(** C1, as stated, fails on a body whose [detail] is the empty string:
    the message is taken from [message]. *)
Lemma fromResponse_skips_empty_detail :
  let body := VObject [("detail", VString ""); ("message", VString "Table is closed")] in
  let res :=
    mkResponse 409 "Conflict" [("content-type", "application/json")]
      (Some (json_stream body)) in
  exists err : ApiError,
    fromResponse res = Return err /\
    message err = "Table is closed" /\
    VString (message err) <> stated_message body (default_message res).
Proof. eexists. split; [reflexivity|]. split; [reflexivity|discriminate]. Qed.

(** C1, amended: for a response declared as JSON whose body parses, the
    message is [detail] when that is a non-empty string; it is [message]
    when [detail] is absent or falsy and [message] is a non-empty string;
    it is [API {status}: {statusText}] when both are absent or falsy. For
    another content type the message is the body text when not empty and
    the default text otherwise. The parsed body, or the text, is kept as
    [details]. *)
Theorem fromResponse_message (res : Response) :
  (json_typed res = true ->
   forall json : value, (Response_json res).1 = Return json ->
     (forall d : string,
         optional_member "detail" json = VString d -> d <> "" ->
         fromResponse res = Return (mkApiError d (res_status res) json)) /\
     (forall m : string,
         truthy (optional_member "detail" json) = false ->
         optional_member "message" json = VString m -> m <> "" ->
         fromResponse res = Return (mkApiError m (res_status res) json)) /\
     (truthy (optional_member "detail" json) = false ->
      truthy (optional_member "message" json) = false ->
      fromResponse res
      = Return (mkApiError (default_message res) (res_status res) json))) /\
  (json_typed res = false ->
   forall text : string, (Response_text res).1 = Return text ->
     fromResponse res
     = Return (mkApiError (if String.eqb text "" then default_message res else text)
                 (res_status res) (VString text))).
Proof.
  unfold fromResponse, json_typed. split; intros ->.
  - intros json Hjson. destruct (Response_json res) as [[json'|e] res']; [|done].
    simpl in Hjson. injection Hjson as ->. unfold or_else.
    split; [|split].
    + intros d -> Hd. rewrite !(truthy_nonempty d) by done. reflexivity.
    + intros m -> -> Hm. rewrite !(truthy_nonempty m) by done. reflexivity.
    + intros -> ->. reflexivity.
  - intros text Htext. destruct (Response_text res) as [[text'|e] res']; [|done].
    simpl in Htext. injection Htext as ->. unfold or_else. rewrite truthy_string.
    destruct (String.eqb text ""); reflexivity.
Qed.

---

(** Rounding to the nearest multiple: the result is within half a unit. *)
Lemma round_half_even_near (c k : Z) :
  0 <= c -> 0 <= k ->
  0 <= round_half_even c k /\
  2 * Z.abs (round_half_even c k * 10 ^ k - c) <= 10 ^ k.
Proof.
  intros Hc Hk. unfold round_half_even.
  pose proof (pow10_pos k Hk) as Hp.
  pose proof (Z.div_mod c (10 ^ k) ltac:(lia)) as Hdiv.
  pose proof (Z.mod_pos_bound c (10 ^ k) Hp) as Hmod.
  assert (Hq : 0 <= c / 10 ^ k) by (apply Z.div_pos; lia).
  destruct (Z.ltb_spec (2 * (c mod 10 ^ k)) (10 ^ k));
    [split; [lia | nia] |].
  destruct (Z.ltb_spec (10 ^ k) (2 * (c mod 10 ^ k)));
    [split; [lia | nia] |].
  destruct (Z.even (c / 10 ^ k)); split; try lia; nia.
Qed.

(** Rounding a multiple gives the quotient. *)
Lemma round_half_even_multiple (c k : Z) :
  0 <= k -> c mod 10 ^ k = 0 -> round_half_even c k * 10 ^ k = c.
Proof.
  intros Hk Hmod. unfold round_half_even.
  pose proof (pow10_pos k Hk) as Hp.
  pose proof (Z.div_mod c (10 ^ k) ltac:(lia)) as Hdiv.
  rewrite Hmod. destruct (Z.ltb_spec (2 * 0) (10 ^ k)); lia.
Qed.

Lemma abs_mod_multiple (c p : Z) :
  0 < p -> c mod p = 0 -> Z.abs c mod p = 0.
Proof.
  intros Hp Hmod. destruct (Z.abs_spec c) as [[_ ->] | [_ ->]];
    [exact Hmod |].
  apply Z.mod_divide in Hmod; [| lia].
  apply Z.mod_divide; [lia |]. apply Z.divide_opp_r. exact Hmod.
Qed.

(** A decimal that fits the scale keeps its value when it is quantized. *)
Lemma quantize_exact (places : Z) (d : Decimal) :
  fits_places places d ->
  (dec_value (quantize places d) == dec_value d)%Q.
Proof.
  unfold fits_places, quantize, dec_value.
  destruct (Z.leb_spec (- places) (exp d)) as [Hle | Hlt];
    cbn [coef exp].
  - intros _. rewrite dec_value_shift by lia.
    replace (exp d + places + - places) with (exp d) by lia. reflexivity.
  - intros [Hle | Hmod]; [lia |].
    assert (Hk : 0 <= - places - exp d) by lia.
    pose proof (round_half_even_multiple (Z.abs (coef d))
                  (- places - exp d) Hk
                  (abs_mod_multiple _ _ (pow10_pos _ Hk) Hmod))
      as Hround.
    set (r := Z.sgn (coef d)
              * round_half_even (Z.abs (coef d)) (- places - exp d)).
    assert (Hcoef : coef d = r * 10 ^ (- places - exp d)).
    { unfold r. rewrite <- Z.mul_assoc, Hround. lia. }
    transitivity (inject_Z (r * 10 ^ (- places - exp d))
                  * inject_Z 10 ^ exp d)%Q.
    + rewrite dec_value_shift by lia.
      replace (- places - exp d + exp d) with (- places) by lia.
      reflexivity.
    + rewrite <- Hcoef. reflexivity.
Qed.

Exercise:
Only the lines containing "Lemma" are needed; copy each of them from the data.

Result for this task:
Lemma fromResponse_skips_empty_detail :
Lemma round_half_even_near (c k : Z) :
Lemma round_half_even_multiple (c k : Z) :
Lemma abs_mod_multiple (c p : Z) :
Lemma quantize_exact (places : Z) (d : Decimal) :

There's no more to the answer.